Kamikaze Midget said:
I wonder how much some people show up to a given D&D game just because there's some social pressure to game with your friends when their minds are completely elsewhere. And I wonder how much that disrupts everyone else's enjoyment. I wonder if it's possible to make a D&D where you don't NEED the same people to show up week after week, you don't need a core group, you can run it with whatever's there (or even solo? A DM-less D&D with only one player?)
Yes.
Many RPGs are explicitly designed for one-shot play (Savage Worlds is one; Wushu is very vocally this way). They are not as successful as D&D, for whatever reason.
Kamikaze Midget said:
See, it would strike me that this is a breakdown of Wright's system: when someone just plays the game because it's there, not because they want to frolick around in a fictional world.

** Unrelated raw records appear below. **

(** One thing that happens while a process sleeps. *)
Lemma sleep_ok m m' s i e : no_errors -> related m s -> idelock s = true -> (length (Bio.bufs (cache m)) <= qlen)%nat ->
  mstep e m = Some m' -> exists s', sleep inb_of insl_of polls qlen i (Some e) s = Ret tt s' /\ related m' s' /\
    idelock s' = true /\ icpu s' = icpu s /\
    (e = Interrupt -> waiting m' = tail (waiting m) /\ woken s' = woken s ++ take 1 (waiting m) /\
      forall j, j ∈ take 1 (waiting m) -> exists b, bufs s' !! j = Some b /\ Bio.valid b && negb (Bio.dirty b) = true).
Proof using HD.
  intros Hne Hr Hl Hq Hm. unfold sleep. erewrite (bind_eq (modify _)) by reflexivity.
  set (s1 := with_cpu (its_cpu e) (with_lock false s)).
  assert (H1 : related m s1 /\ free_lock s1) by (split; [by eapply related_ext|split; [done|split; done]]).
  destruct H1 as [Hr1 Hf1].
  assert (Ho : forall s2, occurs inb_of insl_of polls qlen e s1 = Ret tt s2 ->
    (elsewhere inb_of insl_of polls qlen e ;;; modify (with_lock true)) (with_lock false s) = Ret tt (with_lock true (with_cpu (icpu s) s2))).
  { intros s2 R. unfold elsewhere, bind, get, modify in *. cbn. fold s1. by rewrite R. }
  destruct e as [|j|j b].
  - destruct (ideintr_ok m s1 Hne Hr1 Hf1) as (m2 & s2 & R & Hm2 & Hw & Hr2 & Hf2 & Hk & Hv).
    rewrite Hm in Hm2. injection Hm2 as <-. exists (with_lock true (with_cpu (icpu s) s2)). split; [by apply Ho|].
    split; [by eapply related_ext|]. split; [done|]. split; [done|]. intros _. done.
  - cbn in Hm. destruct (may_request m j) eqn:Hj; [|done]. injection Hm as <-. pose proof (waiting_bound m s1 j Hr1 Hj).
    destruct (submit_ok m s1 j Hr1 Hf1 Hj) as (s2 & R & Hr2 & Hl2 & Hc2 & Hk); [lia|].
    destruct (ide_release (icpu s1) s2 (proj2 Hf1) Hl2 Hc2) as (c' & R' & _).
    exists (with_lock true (with_cpu (icpu s) (with_cpu c' (with_lock false s2)))). split.
    + apply Ho. cbn. by rewrite (bind_eq _ _ _ _ _ R).
    + split; [by eapply related_ext|]. done.
  - cbn in Hm. case_bool_decide as Hj; [|done]. injection Hm as <-.
    exists (with_lock true (with_cpu (icpu s) (with_bufs (alter (fun _ => b) j (bufs s1)) s1))). split; [by apply Ho|]. split; [|done].
    destruct Hr as [Eb Hch Hnd Hw Hd1 Hsz Hac Hmd].
    assert (Hlk : forall k, k ∈ waiting m -> alter (fun _ => b) j (Bio.bufs (cache m)) !! k = Bio.bufs (cache m) !! k).
    { intros k Hk. apply list_lookup_alter_ne. by intros ->. }
    split; try done.
    + cbn. by rewrite Eb.
    + intros k Hk. cbn. rewrite (Hlk k Hk). by apply Hw.
    + cbn [waiting cache Bio.with_bufs ports with_lock with_cpu with_bufs s1]. destruct (waiting m) as [|k q]; [done|].
      cbn. rewrite (Hlk k) by left. exact Hac.
    + intros x. cbn [waiting cache]. etrans; [apply Hmd|]. destruct (waiting m) as [|k q]; [done|]. cbn. by rewrite (Hlk k) by left.
Qed.

Fixpoint interrupts (l : list event) : nat :=
  match l with [] => O | Interrupt :: l' => S (interrupts l') | _ :: l' => interrupts l' end.

Lemma wait_done_ok i env : no_errors -> forall m s ahead behind m',
  related m s -> idelock s = true -> (length (Bio.bufs (cache m)) <= qlen)%nat -> waiting m = ahead ++ i :: behind ->
  mrun env m = Some m' ->
  match wait_done inb_of insl_of polls qlen i env s with
  | Ret rest s' => exists pre m1, env = pre ++ rest /\ interrupts pre = S (length ahead) /\ mrun pre m = Some m1 /\
      related m1 s' /\ idelock s' = true /\ icpu s' = icpu s /\ last (woken s') = Some i
  | Asleep c s' => c = Z.of_nat i /\ (interrupts env <= length ahead)%nat /\ related m' s' /\ idelock s' = false
  | _ => False
  end.
Proof using HD.
  intros Hne. induction env as [|e env IH]; intros m s ahead behind m' Hr Hl Hq Hw Hm.
  - destruct (r_waiting m s Hr i) as (b & Hb & _ & Hvd & _); [rewrite Hw; set_solver|]. cbn [wait_done].
    erewrite (bind_eq (buf_at i)) by (unfold buf_at, bind, get; by rewrite (r_bufs m s Hr), Hb). rewrite Hvd.
    unfold bind, sleep. cbn. split; [done|]. split; [lia|]. injection Hm as <-. split; [|done]. by eapply related_ext.
  - destruct (r_waiting m s Hr i) as (b & Hb & _ & Hvd & _); [rewrite Hw; set_solver|]. cbn [wait_done].
    erewrite (bind_eq (buf_at i)) by (unfold buf_at, bind, get; by rewrite (r_bufs m s Hr), Hb). rewrite Hvd.
    cbn [head]. cbn [mrun] in Hm. destruct (mstep e m) as [m1|] eqn:E; [|done]. cbn in Hm.
    destruct (sleep_ok m m1 s i e Hne Hr Hl Hq E) as (s1 & R & Hr1 & Hl1 & Hc1 & Hint). rewrite (bind_eq _ _ _ _ _ R).
    pose proof (mstep_length e m m1 E) as Hlen.
    assert (Go : forall ahead', waiting m1 = ahead' ++ i :: (match e with Request j => behind ++ [j] | _ => behind end) ->
      length ahead = ((match e with Interrupt => 1 | _ => 0 end) + length ahead')%nat ->
      match wait_done inb_of insl_of polls qlen i env s1 with
      | Ret rest s' => exists pre m1, e :: env = pre ++ rest /\ interrupts pre = S (length ahead) /\ mrun pre m = Some m1 /\
          related m1 s' /\ idelock s' = true /\ icpu s' = icpu s /\ last (woken s') = Some i
      | Asleep c s' => c = Z.of_nat i /\ (interrupts (e :: env) <= length ahead)%nat /\ related m' s' /\ idelock s' = false
      | _ => False
      end).
    { intros ahead' Hw1 Hla. specialize (IH m1 s1 ahead' _ m' Hr1 Hl1 ltac:(lia) Hw1 Hm).
      destruct (wait_done inb_of insl_of polls qlen i env s1) as [rest s'| |c s'| |]; try done.
      - destruct IH as (pre & m2 & -> & Hi & Hm2 & Hr2 & Hl2 & Hc2 & Hk). exists (e :: pre), m2. split; [done|].
        split; [destruct e; cbn [interrupts]; lia|]. split; [cbn; by rewrite E|]. split_and!; try done. congruence.
      - destruct IH as (-> & Hi & ? & ?). split; [done|]. split; [destruct e; cbn [interrupts]; lia|]. done. }
    destruct e as [|j|j bj].
    + destruct (Hint eq_refl) as (Hw1 & Hk & Hv). rewrite Hw in Hw1, Hk, Hv. destruct ahead as [|a ahead].
      * destruct (Hv i) as (b1 & Hb1 & Hd1); [by left|].
        assert (Ed : wait_done inb_of insl_of polls qlen i env s1 = Ret env s1).
        { destruct env; cbn [wait_done]; (erewrite (bind_eq (buf_at i)) by (unfold buf_at, bind, get; by rewrite Hb1)); by rewrite Hd1. }
        rewrite Ed. exists [Interrupt], m1. split; [done|]. split; [done|]. split; [cbn [mrun]; by rewrite E|].
        split_and!; try done. rewrite Hk. apply last_snoc.
      * apply (Go ahead); [exact Hw1|done].
    + cbn in E. destruct (may_request m j); [|done]. injection E as <-. apply (Go ahead); [|done]. cbn. by rewrite Hw, <- app_assoc.
    + cbn in E. case_bool_decide; [|done]. injection E as <-. by apply (Go ahead).
Qed.
End Device.

(** C33: [iderw] of the disk driver against a device that answers as the standard
    says, whatever interrupts come, requests are made and buffers change while
    it sleeps: the requests are served by the memory disk's [iderw], one at an
    interrupt, in the order they were made.  The call returns at the interrupt
    that serves its own request, one more than the requests before it, having
    been woken then; with fewer it sleeps on its buffer with the lock free. *)
Theorem iderw_spec ata0 inb_of insl_of polls qlen m s i env m' :
  ata_device ata0 inb_of insl_of polls -> no_errors inb_of ->
  related ata0 m s -> free_lock s -> (length (Bio.bufs (cache m)) <= qlen)%nat ->
  mrun (Request i :: env) m = Some m' ->
  match iderw inb_of insl_of polls qlen i env s with
  | Ret rest s' => exists pre m1, env = pre ++ rest /\ interrupts pre = S (length (waiting m)) /\
      mrun (Request i :: pre) m = Some m1 /\ related ata0 m1 s' /\ free_lock s' /\ last (woken s') = Some i
  | Asleep c s' => c = Z.of_nat i /\ (interrupts env <= length (waiting m))%nat /\ related ata0 m' s' /\ idelock s' = false
  | _ => False
  end.
Proof.
  intros HD Hne Hr Hf Hq Hm. cbn [mrun mstep] in *. destruct (may_request m i) eqn:Hi; [|done]. cbn in Hm |- *.
  pose proof (waiting_bound _ _ _ _ Hr Hi) as Hb.
  destruct (submit_ok ata0 inb_of insl_of polls qlen HD m s i Hr Hf Hi) as (s1 & R & Hr1 & Hl1 & Hc1 & _); [lia|].
  unfold iderw. rewrite (bind_eq _ _ _ _ _ R).
  pose proof (wait_done_ok ata0 inb_of insl_of polls qlen HD i env Hne _ s1 (waiting m) [] m' Hr1 Hl1 Hq eq_refl Hm) as W.
  unfold bind at 1. destruct (wait_done inb_of insl_of polls qlen i env s1) as [rest s2| |c s2| |]; try done.
  destruct W as (pre & m1 & E & Hp & Hm1 & Hr2 & Hl2 & Hc2 & Hk).
  destruct (ide_release (icpu s) s2 (proj2 Hf) Hl2) as (c' & R' & Hn); [congruence|]. rewrite (bind_eq _ _ _ _ _ R').
  exists pre, m1. split; [done|]. split; [done|]. split; [done|]. split; [by eapply related_ext|]. split; [done|]. done.
Qed.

Someone who asks that doesn't really want to go on the quest (or they'd be LOOKING for what to do), they're just along for the ride, it would seem.

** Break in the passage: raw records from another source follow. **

(* ===== verification/Boot.v ===== *)
(** * The boot loader

    [bootmain.c]: the kernel, an ELF image from sector 1 of the disk on, is read
    to the physical addresses of its program headers.  The disk is a device
    behind ports, as for the driver of [Ide]. *)

From S2P Require Import Prelude CString Ide.

Module Boot.

Definition SECTSIZE : Z := 512.
Definition ELF_MAGIC : Z := 0x464C457F.

(** Physical memory, and the accesses made to ports. *)
Record bst := { memory : mem; ports : list Ide.access }.
Definition with_memory m s := {| memory := m; ports := ports s |}.
Definition with_ports l s := {| memory := memory s; ports := l |}.

(** [insl]: bytes into memory. *)
Definition store (m : mem) (a : Z) (l : list Z) : mem :=
  fun x => if (a <=? x) && (x <? a + Z.of_nat (length l)) then nth (Z.to_nat (x - a)) l 0 else m x.
Definition ld16 (m : mem) (a : Z) : Z := m a + 256 * m (a + 1).

Section Disk.
Context (inb_of : list Ide.access -> Z -> Z) (insl_of : list Ide.access -> Z -> list Z) (polls : nat).

Definition outb (port v : Z) : M bst unit := modify (fun s => with_ports (ports s ++ [Ide.Out port (u8 v)]) s).

Fixpoint waitdisk (fuel : nat) : M bst unit :=
  match fuel with
  | O => fun _ => NoFuel
  | S fuel' =>
      let! s := get in
      let v := inb_of (ports s) 0x1F7 in
      modify (fun s => with_ports (ports s ++ [Ide.In 0x1F7 v]) s) ;;;
      if negb (Z.land v 0xC0 =? 0x40) then waitdisk fuel' else ret tt
  end.

Definition readsect (dst offset : Z) : M bst unit :=
  waitdisk polls ;;;
  outb 0x1F2 1 ;;;
  outb 0x1F3 offset ;;;
  outb 0x1F4 (Z.shiftr offset 8) ;;;
  outb 0x1F5 (Z.shiftr offset 16) ;;;
  outb 0x1F6 (Z.lor (Z.shiftr offset 24) 0xE0) ;;;
  outb 0x1F7 0x20 ;;;
  waitdisk polls ;;;
  let! s := get in
  let l := insl_of (ports s) 0x1F0 in
  modify (fun s => with_ports (ports s ++ [Ide.Ins 0x1F0 l]) s) ;;;
  modify (fun s => with_memory (store (memory s) dst l) s).

Fixpoint read_loop (fuel : nat) (pa epa offset : Z) : M bst unit :=
  match fuel with
  | O => fun _ => NoFuel
  | S fuel' =>
      if pa <? epa then readsect pa offset ;;; read_loop fuel' (u32 (pa + SECTSIZE)) epa (u32 (offset + 1)) else ret tt
  end.

Definition readseg (fuel : nat) (pa count offset : Z) : M bst unit :=
  let epa := u32 (pa + count) in
  let pa := u32 (pa - offset mod SECTSIZE) in
  let offset := u32 (offset / SECTSIZE + 1) in
  read_loop fuel pa epa offset.

(** The program header at [ph]; the next one is 32 bytes on. *)
Fixpoint load_segments (fuel n : nat) (ph : Z) : M bst unit :=
  match n with
  | O => ret tt
  | S n' =>
      let! s := get in
      let pa := ld32 (memory s) (ph + 12) in
      readseg fuel pa (ld32 (memory s) (ph + 16)) (ld32 (memory s) (ph + 4)) ;;;
      let! s := get in
      (if ld32 (memory s) (ph + 20) >? ld32 (memory s) (ph + 16) then
         modify (fun s => with_memory (Str.stosb (memory s) (pa + ld32 (memory s) (ph + 16)) 0
           (ld32 (memory s) (ph + 20) - ld32 (memory s) (ph + 16))) s)
       else ret tt) ;;;
      load_segments fuel n' (ph + 32)
  end.

(** The entry point that is called, or nothing when the image is no ELF file. *)
Definition bootmain (fuel : nat) : M bst (option Z) :=
  let elf := 0x10000 in
  readseg fuel elf 4096 0 ;;;
  let! s := get in
  if negb (ld32 (memory s) elf =? ELF_MAGIC) then ret None
  else
    let ph := elf + ld32 (memory s) (elf + 28) in
    load_segments fuel (Z.to_nat (ld16 (memory s) (elf + 44))) ph ;;;
    let! s := get in
    ret (Some (ld32 (memory s) (elf + 24))).
End Disk.

End Boot.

I mean, everyone has off days where they don't want to go chasing adventure carrots down, and some people don't have the confldence/courage/desire to make choices for their characters (they're more there to hang out with friends). To force it seems counter to the idea that you play a game because you want to do something other than real life for a few hours.
Some people - and in this I would include at least 50% of all RPG players I've known and easily 90% of all people in general - are just looking to go along for the ride, TO BE ENTERTAINED. When they play and RPG they may want to contribute their character, or they may want to hang out with friends, but they don't come to tell a story. They come to experience one. I see nothing wrong with the experience these people are seeking, and am usually one of them. If I want to drive the course of a story, I'll either write one or GM a game with a strong story element.
Kamikaze Midget said:
But Mario (for instance) is just one big long obstacle course...there's not a whole lot of story in that game. It shows off game design quite well, but it doesn't tell much of a story. It doesn't let the user create, either, so it's pretty confined to "run this obstacle course." I mean, admittedly, running around a Mario obstacle course is some of the best fun that can be had with polygons and pixels, but it's confined to what it is.

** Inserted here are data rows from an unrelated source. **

Lemma update_block_ok s bl n d :
  in_trans s bl -> calm (io s) bl -> 0 <= n < disksize (io s) ->
  n < start s \/ start s + lsize s <= n -> Z.of_nat (length bl) < lsize s - 1 ->
  exists s', update_block n d s = Ret tt s' /\ in_trans s' (absorb bl n) /\ calm (io s') (absorb bl n) /\
    (forall m, view (io s') m = if m =? n then d else view (io s) m) /\
    disk (io s') = disk (io s) /\ writes (io s') = writes (io s) /\
    start s' = start s /\ lsize s' = lsize s.
Proof.
  intros Ht Hc Hn Hhome Hroom. unfold update_block.
  destruct (bread_ok (io s) n (calm_ok _ _ Hc)) as (i & c & b1 & R1 & C1 & L1 & _ & _ & E1 & D1 & W1).
  { lia. }
  { apply (calm_locked _ _ Hc). }
  { right. apply (calm_free _ _ Hc). pose proof (it_max _ _ Ht). unfold LOGSIZE in *. unfold NBUF. lia. }
  erewrite bind_eq by (apply blk_ok; exact R1).
  destruct (set_bdata_ok b1 i c n d (ef_ok _ _ _ _ _ _ E1) C1 L1) as (b2 & R2 & E2 & C2 & D2 & W2).
  erewrite bind_eq by (apply blk_ok; exact R2). rewrite with_io_io.
  destruct (log_write_ok s b2 bl i (set_bdata d c) n Ht (ef_ok _ _ _ _ _ _ E2) C2 L1)
    as (s3 & R3 & Ht3 & E3 & C3 & D3 & W3 & St3 & Sz3 & _); try done.
  { by rewrite (ef_size _ _ _ _ _ _ E2), (ef_size _ _ _ _ _ _ E1). }
  rewrite (bind_eq _ _ _ _ _ R3).
  destruct (brelse_ok (io s3) i _ n (ef_ok _ _ _ _ _ _ E3) C3 L1) as (b4 & R4 & E4 & D4 & W4); [done|].
  erewrite blk_ok by exact R4. eexists. split; [done|]. cbn [io with_io start lsize].
  assert (Hsz : disksize b4 = disksize (io s3)) by apply E4.
  split_and!; try done.
  - destruct Ht3. split; cbn [io with_io ldev lh_block lh_n lsize start llk committing outstanding];
      rewrite ?Hsz; done.
  - split.
    + apply E4.
    + intros m. rewrite (ef_locked _ _ _ _ _ _ E4), (ef_locked _ _ _ _ _ _ E3),
        (ef_locked _ _ _ _ _ _ E2), (ef_locked _ _ _ _ _ _ E1). pose proof (calm_locked _ _ Hc m). tauto.
    + intros m. rewrite (ef_dirty _ _ _ _ _ _ E4), (ef_dirty _ _ _ _ _ _ E3),
        (ef_dirty _ _ _ _ _ _ E2), (ef_dirty _ _ _ _ _ _ E1), (calm_dirty _ _ Hc n), (calm_dirty _ _ Hc m). cbn.
      unfold absorb. destruct (decide (n ∈ bl)); rewrite ?elem_of_app, ?list_elem_of_singleton; destruct (decide (m = n)) as [->|Hm]; naive_solver.
  - intros m. rewrite (ef_view _ _ _ _ _ _ E4), (ef_view _ _ _ _ _ _ E3),
      (ef_view _ _ _ _ _ _ E2), (ef_view _ _ _ _ _ _ E1). cbn.
    destruct (decide (m = n)) as [->|Hm]; [by rewrite Z.eqb_refl|]. by rewrite (proj2 (Z.eqb_neq _ _)).
  - by rewrite D4, D3, D2, D1.
  - by rewrite W4, W3, W2, W1.
Qed.

(** The [end_op] that finds no other operation running commits. *)
Lemma end_op_ok s bl :
  in_trans s bl -> calm (io s) bl -> bl <> [] -> outstanding s = 1 ->
  exists s', end_op s = Ret tt s' /\ outstanding s' = 0 /\ committing s' = 0 /\ llk s' = false /\
    lh_n s' = 0 /\
    wrote (io s) (io s') (commit_writes s bl (view (io s)) (seq 0 (length bl))) [].
Proof.
  intros Ht Hc Hne Ho. destruct (it_lock _ _ Ht) as (Hlk & Hcm & _).
  pose proof (co_lock _ (calm_ok _ _ Hc)) as [_ Hnest].
  unfold end_op. rewrite (bind_eq _ _ _ _ _ (log_acquire_ok s Hlk)). erewrite (bind_eq get) by reflexivity.
  set (s1 := Cli.set_lk tt true _). unfold bind at 1, modify at 1.
  change (committing s1) with (committing s). change (outstanding s1) with (outstanding s).
  rewrite Hcm, Ho. change (negb (0 =? 0)) with false. change (1 - 1) with 0. change (0 =? 0) with true.
  cbv iota zeta. unfold bind at 1, modify at 1.
  set (s2 := with_committing 1 _).
  destruct (log_release_ok s2 (bcpu (io s)) Hnest) as (c & Hcn & R2); [done|done|].
  rewrite (bind_eq _ _ _ _ _ R2). set (s3 := Cli.set_cpu c _).
  assert (Hlog : log_ok s3 bl) by (destruct (in_trans_log_ok _ _ Ht); by split).
  assert (Hc3 : calm (io s3) bl) by exact (calm_cpu (io s) c bl Hc Hcn).
  destruct (commit_ok s3 bl Hlog Hne Hc3) as (b4 & R4 & W4).
  { intros H. pose proof (it_home _ _ Ht) as Hh. rewrite Forall_forall in Hh. apply Hh in H.
    change (start s3) with (start s) in H. pose proof (it_max _ _ Ht). lia. }
  rewrite (bind_eq _ _ _ _ _ R4). set (s4 := with_io b4 _).
  destruct (locked_step s4 (with_committing 0)) as (c5 & Hc5 & R5); [done| |done|].
  { apply (co_lock _ (calm_ok _ _ (wr_calm _ _ _ _ W4))). }
  rewrite R5. eexists. split; [done|]. do 4 (split; [done|]).
  destruct W4 as [Wc Wv Wd Ww Ws]. split; try done. exact (calm_cpu b4 c5 [] Wc Hc5).
Qed.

Right. It's confined, but it's fun. Emphasis on the fun. It has a very specific goal and it executes it to perfection, like most high quality entertainment.
Other games (console RPGs from the '90s on, PC flight sims and RTSes of the mid-late '90s, older PC RPGs, etc.) do tell stories - stories the creators paid scriptwriters to produce, often with lavish care. The best of those stories are easily on par with a quality movie; the *very* best are arguably competitive with a quality novel. They are highly focused on delivering a good story and on merging story and gameplay in an appealing way.
I've seen the typical quality of user-created content; many of the most sparkling levels ever created for, say, Unreal Tournament have a 'story' that boils down to C&Ping a description from an official map and somehow managing to insert grammar and spelling errors. But of course, with the Will Wright model, you wouldn't even get that. Any story you get would be your own - meaning those who can't produce a decent story will never get one, and those who don't have the time/energy to do so won't, either.
Kamikaze Midget said:
Wright seems to be saying that if you'd like to design an ideal game, you'd be able to run players through an obstacle course when they want it, or give them a head-to-head reflex-testing fighting-game experience when they want it. You'd be able to see what the player wanted, and you'd give it to 'em.
This would certainly be terrible game design from a business perspective - why would anyone ever buy another video game (provided they had the desire to do this free-form story creation stuff; I'd keep buying Final Fantasies and Suikodens and Valkyrie Profiles to find out what happens to the casts the writers created)?
I'm willing to bet that it would be just as bad in the actual execution, though. If I wanted an open-ended city or suburban life sim, Will Wright would be just the guy I'd tap - but a console RPG? No thanks. A fighting game? His team has how much experience with the intricate tick-by-tick balance of those, again? None? Thought so. A turn-based-strategy game? I'll stick with Alpha Centauri, Civ IV, Heroes III, etc.
Unless all the great game designers in the world decided to come together and end their careers and their industry by producing this theoretical uber-game, it would end up as a great many poor games bundled as one game.
Kamikaze Midget said:
That's why the D&D analogy I've drawn is a DM who doesn't design his setting before he has PC's. The DM's role shifts from setting the stage actively to simply reacting to what the players do. The game then becomes just a system of reactions.
There are systems that do this better, primarily by shifting narrative control to the players via actual mechanical reinforcement. The cost of this is a great deal of deprotagonization; if you control the world to some extent, you're LESS in tune with your character-as-avatar. Either in spite or because of this, I've enjoyed some of those games.
However, D&D doesn't do this by the book and if I sign on to a D&D game and find it's a complete sandbox in which I'm supposed to user-create my content, I'll walk away and GM a game of my own. If I'm going to sandbox, I may as well create a sand castle others can play with.